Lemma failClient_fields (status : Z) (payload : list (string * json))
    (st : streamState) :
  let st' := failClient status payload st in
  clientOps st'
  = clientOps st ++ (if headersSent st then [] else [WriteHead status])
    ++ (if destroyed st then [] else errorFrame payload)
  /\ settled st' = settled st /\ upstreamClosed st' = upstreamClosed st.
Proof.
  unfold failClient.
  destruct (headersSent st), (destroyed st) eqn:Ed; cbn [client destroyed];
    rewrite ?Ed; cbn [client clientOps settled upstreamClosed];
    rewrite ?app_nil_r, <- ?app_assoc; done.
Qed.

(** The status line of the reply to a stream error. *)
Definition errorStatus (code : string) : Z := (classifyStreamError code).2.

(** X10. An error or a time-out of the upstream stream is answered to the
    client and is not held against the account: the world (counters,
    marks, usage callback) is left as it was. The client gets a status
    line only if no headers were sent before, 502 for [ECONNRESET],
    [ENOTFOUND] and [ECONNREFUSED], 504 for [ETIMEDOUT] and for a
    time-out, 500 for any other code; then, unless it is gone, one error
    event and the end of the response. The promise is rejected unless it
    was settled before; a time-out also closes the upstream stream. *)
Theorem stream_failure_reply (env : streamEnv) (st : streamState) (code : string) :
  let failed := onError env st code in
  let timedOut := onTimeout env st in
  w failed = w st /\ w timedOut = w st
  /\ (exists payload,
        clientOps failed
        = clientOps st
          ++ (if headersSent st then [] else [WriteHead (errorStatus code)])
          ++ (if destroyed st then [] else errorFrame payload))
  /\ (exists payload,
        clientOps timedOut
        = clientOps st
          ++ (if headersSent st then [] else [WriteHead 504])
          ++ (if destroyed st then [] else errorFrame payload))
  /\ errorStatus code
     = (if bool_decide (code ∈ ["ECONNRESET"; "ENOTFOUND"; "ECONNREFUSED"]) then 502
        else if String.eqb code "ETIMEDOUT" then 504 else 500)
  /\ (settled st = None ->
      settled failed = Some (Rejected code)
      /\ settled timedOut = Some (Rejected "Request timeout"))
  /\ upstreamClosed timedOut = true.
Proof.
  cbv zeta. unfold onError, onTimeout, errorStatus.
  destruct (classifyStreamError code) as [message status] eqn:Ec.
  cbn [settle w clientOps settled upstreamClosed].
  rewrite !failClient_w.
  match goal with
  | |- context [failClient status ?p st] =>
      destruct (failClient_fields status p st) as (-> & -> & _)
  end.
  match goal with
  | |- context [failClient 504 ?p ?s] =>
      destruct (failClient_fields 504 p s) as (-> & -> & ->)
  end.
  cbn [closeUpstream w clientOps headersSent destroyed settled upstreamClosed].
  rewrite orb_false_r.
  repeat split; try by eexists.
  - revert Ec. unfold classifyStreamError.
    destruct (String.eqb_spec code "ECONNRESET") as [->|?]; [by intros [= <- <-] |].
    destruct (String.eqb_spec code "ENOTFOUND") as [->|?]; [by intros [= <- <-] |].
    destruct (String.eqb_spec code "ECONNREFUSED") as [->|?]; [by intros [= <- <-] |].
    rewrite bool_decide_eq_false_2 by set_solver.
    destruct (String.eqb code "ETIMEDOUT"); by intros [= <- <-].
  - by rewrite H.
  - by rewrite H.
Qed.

--

Instructions for the task
Where a line of the data includes the string "unfold", list that line.

Result of this exercise
  unfold failClient.
  cbv zeta. unfold onError, onTimeout, errorStatus.
  - revert Ec. unfold classifyStreamError.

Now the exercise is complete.